* **Work to be completed**
Scan the records below for the word "values" and give only the number of lines that hold it.

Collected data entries

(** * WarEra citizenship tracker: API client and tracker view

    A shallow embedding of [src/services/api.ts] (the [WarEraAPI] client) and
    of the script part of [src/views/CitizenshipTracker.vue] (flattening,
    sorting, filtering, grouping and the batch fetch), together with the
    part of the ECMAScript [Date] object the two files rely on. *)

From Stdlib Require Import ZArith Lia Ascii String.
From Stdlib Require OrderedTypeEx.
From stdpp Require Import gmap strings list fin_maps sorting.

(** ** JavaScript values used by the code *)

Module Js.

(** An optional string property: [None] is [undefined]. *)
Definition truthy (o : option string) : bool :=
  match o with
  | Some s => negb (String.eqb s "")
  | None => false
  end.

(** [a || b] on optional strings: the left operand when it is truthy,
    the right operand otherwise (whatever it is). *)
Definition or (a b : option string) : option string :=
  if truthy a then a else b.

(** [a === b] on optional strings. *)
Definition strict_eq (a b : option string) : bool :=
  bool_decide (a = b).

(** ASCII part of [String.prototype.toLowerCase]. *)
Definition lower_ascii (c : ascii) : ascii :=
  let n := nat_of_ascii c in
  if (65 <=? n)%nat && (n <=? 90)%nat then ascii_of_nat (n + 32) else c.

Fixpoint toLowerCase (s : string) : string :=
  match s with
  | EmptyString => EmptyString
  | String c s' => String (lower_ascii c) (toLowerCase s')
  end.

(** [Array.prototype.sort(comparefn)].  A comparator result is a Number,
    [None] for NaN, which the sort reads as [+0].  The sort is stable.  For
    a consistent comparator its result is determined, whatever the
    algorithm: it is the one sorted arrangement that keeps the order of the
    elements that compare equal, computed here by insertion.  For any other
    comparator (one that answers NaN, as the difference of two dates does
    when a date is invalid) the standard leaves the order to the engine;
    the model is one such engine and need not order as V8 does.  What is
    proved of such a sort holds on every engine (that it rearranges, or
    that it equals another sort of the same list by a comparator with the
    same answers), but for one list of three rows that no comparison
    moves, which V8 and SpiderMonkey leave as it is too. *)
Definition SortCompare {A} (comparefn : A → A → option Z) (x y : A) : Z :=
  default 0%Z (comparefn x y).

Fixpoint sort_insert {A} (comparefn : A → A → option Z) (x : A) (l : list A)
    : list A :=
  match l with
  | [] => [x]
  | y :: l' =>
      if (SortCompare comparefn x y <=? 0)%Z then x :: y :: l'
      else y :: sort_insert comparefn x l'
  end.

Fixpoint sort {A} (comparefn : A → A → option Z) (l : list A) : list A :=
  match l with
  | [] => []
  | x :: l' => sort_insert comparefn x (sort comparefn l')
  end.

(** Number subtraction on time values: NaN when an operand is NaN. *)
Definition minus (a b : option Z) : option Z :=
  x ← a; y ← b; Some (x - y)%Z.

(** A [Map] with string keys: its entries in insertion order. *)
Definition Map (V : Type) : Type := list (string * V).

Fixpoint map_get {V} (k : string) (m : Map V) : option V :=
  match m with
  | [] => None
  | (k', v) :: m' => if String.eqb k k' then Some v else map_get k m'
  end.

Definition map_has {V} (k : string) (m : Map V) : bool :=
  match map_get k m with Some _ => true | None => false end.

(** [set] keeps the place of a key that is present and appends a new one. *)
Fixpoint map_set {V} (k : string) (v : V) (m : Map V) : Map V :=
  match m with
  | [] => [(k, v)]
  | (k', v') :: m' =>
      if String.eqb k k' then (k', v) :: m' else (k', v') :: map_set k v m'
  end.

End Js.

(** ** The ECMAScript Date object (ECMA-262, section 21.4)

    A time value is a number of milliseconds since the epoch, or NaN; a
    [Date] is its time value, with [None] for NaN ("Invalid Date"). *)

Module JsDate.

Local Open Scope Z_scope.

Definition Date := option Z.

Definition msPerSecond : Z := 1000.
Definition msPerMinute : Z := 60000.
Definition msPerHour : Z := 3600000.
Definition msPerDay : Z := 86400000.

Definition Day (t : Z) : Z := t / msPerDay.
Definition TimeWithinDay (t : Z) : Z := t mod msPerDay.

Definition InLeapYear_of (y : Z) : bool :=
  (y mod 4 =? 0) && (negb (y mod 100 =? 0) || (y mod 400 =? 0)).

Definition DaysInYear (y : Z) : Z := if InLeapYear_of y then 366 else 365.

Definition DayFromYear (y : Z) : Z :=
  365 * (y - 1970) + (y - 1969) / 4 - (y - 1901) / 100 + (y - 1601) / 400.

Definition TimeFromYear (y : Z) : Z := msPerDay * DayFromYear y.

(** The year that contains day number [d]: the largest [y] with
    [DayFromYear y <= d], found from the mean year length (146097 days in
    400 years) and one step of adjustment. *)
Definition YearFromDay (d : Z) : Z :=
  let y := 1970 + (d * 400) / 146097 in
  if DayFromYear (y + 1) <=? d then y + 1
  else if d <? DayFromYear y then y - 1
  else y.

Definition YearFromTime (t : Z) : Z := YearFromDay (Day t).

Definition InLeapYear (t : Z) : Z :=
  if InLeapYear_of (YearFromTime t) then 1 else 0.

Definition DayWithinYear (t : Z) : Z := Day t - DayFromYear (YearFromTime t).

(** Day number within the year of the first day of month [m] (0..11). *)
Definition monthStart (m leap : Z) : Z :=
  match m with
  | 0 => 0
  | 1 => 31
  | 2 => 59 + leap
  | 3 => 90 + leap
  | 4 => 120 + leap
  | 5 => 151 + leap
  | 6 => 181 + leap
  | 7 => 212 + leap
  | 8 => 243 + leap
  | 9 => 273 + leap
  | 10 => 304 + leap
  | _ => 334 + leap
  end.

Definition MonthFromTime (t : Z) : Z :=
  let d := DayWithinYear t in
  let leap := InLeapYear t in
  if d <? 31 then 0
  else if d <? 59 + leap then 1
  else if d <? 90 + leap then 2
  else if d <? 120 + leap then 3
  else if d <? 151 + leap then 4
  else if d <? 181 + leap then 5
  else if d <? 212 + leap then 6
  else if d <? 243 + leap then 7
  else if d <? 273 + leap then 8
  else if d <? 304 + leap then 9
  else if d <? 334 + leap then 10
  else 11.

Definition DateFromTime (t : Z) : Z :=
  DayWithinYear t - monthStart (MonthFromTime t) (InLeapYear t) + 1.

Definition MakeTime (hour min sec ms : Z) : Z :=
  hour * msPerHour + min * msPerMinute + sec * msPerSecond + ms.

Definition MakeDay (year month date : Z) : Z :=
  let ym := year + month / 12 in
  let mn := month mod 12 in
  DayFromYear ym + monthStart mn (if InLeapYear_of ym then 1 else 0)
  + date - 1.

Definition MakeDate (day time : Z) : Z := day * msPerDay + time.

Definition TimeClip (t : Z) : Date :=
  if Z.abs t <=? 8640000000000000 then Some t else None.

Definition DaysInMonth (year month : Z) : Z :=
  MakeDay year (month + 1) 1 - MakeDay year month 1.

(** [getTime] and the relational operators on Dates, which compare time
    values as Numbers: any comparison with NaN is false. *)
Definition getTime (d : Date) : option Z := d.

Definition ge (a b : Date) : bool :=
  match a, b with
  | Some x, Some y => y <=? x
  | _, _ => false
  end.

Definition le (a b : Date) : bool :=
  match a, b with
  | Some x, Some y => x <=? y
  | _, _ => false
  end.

--

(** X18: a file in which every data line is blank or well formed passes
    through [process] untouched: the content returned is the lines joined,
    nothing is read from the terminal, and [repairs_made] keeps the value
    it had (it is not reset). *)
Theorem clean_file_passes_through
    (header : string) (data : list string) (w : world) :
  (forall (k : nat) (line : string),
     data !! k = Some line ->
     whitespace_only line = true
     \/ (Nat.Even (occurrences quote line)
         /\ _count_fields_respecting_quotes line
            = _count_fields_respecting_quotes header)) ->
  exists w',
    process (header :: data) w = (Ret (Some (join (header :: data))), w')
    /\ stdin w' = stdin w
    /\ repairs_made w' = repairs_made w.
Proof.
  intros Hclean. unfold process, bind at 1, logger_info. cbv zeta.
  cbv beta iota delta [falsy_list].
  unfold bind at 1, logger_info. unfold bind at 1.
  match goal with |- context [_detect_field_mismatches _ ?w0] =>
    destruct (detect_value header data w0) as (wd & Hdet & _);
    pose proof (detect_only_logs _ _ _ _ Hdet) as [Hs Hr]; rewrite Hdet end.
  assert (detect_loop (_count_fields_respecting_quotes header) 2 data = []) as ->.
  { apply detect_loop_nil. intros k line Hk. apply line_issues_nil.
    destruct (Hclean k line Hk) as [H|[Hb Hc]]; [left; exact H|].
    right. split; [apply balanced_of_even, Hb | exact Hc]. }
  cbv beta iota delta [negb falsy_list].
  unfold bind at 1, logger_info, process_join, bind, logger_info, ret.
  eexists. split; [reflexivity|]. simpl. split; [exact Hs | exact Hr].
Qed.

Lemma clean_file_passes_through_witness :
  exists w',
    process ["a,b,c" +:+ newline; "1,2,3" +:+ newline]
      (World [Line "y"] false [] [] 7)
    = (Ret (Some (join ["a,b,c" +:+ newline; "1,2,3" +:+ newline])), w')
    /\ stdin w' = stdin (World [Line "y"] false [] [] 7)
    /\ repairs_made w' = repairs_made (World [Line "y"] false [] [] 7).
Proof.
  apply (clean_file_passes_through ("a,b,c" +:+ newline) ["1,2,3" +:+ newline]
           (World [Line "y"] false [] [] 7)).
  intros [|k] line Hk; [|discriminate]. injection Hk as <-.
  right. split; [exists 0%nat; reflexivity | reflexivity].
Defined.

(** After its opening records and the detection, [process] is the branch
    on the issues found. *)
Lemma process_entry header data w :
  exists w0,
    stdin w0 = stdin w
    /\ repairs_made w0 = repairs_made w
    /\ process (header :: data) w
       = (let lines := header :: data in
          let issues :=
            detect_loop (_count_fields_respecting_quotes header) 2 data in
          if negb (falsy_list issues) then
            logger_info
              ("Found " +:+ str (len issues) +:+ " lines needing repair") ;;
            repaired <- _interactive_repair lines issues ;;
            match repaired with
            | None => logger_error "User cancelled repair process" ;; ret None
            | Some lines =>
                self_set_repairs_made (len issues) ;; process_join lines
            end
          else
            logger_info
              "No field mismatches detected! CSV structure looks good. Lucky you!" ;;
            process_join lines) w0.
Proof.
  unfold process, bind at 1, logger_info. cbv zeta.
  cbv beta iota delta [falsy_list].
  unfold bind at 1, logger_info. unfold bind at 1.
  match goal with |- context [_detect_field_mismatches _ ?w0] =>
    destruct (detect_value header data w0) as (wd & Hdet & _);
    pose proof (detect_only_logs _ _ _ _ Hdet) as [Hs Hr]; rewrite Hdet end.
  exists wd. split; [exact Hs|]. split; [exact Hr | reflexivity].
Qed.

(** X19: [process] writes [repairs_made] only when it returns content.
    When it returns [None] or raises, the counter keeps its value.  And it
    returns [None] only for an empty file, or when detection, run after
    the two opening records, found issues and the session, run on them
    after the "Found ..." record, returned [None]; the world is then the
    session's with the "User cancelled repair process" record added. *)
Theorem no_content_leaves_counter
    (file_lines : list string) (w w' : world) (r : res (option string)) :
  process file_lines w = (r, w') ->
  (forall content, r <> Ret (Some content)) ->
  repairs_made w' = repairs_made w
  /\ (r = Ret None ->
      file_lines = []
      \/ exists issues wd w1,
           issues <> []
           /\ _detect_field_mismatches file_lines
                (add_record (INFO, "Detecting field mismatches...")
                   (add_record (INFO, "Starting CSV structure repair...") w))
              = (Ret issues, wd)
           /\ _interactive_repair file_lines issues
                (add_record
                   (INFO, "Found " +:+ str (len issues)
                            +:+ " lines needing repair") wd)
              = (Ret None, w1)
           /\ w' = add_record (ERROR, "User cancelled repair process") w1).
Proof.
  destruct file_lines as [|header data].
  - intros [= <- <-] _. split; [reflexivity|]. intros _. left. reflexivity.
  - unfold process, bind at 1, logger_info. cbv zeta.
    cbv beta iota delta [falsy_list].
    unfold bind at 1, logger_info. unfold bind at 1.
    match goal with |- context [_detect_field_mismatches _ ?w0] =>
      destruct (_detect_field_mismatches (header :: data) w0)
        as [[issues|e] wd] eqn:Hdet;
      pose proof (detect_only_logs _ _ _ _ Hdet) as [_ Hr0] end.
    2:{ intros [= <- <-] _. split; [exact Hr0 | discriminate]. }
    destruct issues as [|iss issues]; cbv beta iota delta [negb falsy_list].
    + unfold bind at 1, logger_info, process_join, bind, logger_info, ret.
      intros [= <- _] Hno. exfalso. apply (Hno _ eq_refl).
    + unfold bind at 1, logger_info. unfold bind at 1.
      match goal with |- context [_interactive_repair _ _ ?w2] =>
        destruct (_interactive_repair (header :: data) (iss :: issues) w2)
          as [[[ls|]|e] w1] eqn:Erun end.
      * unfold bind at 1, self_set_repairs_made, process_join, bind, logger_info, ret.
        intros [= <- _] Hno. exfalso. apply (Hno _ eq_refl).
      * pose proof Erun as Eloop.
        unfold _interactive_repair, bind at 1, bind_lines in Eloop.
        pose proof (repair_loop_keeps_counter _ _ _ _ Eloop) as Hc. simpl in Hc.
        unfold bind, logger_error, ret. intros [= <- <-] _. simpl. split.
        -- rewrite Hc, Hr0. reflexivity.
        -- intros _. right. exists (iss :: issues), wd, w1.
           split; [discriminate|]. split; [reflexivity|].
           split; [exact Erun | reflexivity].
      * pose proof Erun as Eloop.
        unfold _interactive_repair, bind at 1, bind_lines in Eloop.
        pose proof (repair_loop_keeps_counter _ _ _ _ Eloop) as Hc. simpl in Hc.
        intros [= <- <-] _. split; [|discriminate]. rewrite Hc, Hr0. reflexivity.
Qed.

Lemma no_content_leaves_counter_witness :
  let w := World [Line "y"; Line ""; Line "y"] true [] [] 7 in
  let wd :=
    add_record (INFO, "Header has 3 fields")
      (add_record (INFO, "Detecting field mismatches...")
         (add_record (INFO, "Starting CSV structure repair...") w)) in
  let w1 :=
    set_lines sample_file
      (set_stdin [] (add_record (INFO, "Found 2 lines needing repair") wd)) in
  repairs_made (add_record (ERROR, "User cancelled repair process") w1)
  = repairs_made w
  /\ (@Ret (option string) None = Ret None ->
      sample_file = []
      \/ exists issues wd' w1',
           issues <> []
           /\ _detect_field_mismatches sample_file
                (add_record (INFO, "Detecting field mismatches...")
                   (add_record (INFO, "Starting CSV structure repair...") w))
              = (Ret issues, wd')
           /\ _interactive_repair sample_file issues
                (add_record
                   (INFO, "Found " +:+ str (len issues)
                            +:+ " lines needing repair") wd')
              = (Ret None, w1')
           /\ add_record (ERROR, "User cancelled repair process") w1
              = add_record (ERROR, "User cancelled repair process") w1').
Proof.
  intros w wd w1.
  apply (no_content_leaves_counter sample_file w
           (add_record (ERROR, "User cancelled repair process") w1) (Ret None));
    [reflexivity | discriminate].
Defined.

* **Answer area**
3